## Data for this exercise
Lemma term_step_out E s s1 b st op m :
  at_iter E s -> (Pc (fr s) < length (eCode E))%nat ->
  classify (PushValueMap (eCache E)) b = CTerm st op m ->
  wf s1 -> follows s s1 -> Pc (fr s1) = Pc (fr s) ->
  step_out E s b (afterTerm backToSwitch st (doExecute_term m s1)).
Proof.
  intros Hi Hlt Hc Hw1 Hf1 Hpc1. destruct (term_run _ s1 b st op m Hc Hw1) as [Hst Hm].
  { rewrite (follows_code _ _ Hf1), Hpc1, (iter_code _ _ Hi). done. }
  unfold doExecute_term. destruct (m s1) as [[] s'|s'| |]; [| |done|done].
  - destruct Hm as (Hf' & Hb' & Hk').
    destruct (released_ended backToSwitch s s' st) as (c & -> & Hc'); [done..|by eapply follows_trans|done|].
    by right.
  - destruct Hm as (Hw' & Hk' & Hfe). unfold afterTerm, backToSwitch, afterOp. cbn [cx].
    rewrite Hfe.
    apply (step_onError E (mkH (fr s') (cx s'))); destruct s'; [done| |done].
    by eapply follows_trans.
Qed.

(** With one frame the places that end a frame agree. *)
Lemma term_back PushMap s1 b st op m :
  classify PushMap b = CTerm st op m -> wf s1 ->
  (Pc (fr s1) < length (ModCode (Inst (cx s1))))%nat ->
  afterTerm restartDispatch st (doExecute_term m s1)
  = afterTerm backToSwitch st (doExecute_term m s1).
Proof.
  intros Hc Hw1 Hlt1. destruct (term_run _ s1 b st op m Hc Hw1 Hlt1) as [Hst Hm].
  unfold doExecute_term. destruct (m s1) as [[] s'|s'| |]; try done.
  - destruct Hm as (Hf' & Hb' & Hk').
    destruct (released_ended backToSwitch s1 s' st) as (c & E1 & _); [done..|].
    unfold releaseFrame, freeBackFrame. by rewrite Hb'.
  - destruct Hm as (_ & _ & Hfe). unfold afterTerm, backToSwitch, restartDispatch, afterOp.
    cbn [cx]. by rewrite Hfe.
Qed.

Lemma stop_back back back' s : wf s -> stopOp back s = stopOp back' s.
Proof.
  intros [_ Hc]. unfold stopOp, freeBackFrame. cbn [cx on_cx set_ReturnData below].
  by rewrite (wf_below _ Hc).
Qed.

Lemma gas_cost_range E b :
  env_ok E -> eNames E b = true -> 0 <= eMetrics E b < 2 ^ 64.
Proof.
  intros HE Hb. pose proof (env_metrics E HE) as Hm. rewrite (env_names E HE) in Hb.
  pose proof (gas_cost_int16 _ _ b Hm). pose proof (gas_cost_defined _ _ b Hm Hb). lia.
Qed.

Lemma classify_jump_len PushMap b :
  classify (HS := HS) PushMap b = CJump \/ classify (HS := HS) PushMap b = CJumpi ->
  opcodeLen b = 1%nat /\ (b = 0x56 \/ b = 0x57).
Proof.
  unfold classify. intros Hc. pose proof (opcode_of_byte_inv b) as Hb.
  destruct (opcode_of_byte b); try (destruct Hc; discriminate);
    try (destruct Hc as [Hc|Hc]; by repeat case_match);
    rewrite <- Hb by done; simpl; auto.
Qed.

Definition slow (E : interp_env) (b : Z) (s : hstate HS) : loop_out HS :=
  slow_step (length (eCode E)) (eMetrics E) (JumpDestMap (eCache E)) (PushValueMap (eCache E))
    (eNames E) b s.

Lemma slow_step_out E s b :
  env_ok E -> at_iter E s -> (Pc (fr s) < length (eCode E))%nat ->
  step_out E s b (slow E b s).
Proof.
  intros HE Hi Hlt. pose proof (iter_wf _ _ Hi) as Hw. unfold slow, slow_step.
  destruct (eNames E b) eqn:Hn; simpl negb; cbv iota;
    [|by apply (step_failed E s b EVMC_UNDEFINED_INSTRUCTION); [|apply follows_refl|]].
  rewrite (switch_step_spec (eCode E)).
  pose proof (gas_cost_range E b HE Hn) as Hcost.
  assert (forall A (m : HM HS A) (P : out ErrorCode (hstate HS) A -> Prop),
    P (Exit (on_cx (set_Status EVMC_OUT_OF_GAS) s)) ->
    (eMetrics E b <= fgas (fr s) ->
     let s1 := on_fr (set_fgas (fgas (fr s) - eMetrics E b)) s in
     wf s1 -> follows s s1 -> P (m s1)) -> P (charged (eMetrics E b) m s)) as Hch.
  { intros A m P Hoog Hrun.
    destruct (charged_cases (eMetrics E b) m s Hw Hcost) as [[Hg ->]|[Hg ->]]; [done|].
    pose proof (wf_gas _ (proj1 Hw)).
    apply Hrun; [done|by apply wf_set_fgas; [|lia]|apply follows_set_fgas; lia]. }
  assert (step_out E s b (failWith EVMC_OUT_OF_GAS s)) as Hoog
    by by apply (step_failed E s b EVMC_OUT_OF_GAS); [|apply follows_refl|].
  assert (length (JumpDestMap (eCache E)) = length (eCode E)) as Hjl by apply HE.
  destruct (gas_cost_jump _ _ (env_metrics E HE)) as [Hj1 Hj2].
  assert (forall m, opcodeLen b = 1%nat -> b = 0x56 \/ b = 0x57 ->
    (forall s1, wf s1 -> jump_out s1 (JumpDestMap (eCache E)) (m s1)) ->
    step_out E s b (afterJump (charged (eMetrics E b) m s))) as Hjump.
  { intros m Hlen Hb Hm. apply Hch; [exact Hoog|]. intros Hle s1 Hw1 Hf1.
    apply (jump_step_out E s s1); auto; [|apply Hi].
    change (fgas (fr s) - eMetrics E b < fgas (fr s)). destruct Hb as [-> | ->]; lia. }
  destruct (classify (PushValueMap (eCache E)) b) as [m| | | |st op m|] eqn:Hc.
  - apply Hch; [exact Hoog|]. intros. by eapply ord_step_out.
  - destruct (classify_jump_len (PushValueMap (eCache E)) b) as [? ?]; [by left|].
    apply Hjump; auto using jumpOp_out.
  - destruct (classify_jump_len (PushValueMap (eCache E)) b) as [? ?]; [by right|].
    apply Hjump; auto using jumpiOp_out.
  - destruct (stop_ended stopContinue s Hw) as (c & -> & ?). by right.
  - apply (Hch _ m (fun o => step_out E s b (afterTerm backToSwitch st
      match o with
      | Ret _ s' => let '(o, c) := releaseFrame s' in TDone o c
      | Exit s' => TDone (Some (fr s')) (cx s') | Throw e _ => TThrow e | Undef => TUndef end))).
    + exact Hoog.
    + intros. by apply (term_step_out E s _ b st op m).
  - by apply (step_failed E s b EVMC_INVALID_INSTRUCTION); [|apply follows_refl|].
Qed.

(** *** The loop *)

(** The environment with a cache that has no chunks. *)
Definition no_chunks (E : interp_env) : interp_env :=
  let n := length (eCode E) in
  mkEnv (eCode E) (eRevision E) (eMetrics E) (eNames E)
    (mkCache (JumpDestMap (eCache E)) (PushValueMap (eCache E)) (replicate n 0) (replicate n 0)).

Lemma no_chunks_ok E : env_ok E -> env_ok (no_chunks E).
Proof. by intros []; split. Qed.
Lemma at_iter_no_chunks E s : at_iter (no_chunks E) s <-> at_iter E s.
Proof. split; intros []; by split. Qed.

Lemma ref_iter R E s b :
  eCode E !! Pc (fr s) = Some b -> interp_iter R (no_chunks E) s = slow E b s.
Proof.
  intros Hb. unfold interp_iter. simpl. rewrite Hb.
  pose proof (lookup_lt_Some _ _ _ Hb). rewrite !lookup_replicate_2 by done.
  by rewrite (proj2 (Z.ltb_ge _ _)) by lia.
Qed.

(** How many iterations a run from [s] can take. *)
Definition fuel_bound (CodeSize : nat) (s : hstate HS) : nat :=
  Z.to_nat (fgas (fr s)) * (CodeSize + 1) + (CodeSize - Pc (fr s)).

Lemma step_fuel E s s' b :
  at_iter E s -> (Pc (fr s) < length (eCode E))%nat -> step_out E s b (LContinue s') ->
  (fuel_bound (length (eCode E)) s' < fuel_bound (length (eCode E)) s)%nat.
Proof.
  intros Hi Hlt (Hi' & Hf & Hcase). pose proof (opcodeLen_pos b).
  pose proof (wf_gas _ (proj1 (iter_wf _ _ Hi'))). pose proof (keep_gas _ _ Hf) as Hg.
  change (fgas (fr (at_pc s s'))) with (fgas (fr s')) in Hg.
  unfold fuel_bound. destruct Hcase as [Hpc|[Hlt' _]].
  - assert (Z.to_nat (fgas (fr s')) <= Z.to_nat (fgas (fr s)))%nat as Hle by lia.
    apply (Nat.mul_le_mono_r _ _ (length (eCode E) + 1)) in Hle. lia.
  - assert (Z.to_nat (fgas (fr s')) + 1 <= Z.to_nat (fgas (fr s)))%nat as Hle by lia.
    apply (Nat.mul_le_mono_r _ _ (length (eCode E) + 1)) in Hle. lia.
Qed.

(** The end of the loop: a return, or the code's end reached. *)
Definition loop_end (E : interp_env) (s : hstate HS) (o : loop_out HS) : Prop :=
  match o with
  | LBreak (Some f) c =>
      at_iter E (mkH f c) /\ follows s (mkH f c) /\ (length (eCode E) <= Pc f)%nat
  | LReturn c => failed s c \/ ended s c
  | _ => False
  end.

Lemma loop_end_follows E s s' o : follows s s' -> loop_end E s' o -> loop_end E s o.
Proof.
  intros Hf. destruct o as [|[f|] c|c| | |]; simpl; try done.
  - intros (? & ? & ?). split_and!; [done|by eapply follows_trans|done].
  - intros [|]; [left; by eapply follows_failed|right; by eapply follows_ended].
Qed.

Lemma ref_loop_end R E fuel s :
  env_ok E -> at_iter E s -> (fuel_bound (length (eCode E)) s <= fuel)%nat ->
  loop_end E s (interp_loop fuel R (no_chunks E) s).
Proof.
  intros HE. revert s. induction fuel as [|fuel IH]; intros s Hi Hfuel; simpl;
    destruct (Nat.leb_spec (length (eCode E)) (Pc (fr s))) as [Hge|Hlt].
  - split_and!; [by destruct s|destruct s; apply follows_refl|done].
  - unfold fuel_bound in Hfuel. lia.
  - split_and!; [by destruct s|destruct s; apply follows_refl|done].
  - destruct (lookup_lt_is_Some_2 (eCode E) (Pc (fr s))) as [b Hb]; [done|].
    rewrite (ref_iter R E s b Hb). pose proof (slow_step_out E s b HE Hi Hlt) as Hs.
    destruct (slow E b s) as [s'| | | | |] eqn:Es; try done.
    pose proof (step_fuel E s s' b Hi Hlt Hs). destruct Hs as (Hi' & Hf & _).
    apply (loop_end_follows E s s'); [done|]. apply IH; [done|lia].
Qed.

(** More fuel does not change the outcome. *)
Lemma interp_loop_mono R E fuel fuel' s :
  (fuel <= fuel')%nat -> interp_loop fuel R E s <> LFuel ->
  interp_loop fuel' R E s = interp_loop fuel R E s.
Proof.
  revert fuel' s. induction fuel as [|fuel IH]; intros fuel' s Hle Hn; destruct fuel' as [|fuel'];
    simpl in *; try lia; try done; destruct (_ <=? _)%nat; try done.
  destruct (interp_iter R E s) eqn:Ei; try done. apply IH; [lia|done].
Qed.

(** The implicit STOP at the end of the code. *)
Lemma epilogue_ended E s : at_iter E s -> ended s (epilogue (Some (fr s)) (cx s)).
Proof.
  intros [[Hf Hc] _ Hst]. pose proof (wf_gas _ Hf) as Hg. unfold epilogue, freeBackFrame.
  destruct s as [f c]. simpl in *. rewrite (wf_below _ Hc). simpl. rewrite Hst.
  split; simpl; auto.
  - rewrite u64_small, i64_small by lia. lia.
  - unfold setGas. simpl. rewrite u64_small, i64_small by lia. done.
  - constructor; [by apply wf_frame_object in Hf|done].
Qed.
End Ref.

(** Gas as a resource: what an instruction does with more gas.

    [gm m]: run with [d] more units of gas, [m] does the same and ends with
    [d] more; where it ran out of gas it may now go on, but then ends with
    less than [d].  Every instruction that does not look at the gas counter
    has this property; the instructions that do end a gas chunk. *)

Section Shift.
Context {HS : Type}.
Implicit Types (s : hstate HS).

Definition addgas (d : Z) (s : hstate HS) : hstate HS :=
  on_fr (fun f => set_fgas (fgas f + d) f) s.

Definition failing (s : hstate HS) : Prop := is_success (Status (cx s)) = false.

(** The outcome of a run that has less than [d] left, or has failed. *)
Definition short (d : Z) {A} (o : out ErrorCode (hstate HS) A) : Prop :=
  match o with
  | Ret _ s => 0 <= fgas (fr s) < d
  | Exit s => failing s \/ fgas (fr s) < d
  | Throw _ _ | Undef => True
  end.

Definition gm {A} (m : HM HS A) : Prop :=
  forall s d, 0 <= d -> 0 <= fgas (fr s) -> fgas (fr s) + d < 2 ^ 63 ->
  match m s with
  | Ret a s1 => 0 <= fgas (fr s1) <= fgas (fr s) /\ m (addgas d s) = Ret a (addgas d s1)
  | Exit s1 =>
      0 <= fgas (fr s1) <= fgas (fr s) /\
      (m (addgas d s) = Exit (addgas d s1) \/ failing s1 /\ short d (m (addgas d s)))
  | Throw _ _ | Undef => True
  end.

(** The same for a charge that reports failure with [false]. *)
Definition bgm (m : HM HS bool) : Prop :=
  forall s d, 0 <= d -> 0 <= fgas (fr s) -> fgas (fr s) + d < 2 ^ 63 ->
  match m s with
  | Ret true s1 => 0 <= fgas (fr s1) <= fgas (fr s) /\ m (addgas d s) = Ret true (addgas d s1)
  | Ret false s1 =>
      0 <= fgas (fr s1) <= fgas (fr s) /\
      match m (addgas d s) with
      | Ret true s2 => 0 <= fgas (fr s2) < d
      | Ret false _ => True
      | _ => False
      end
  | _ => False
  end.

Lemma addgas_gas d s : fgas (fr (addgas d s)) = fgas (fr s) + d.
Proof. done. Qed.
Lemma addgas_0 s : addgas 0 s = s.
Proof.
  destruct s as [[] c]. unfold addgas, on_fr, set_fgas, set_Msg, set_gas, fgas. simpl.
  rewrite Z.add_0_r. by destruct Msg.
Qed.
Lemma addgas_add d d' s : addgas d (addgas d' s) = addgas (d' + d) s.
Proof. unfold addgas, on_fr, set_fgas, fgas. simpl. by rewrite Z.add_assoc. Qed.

## Goal of the exercise
Exactly the lines from the one containing "Lemma addgas_0 s : addgas 0 s = s." to the last line of the entries above must be duplicated, with both of those lines included and nothing more.

## Answer to this exercise
Lemma addgas_0 s : addgas 0 s = s.
Proof.
  destruct s as [[] c]. unfold addgas, on_fr, set_fgas, set_Msg, set_gas, fgas. simpl.
  rewrite Z.add_0_r. by destruct Msg.
Qed.
Lemma addgas_add d d' s : addgas d (addgas d' s) = addgas (d' + d) s.
Proof. unfold addgas, on_fr, set_fgas, fgas. simpl. by rewrite Z.add_assoc. Qed.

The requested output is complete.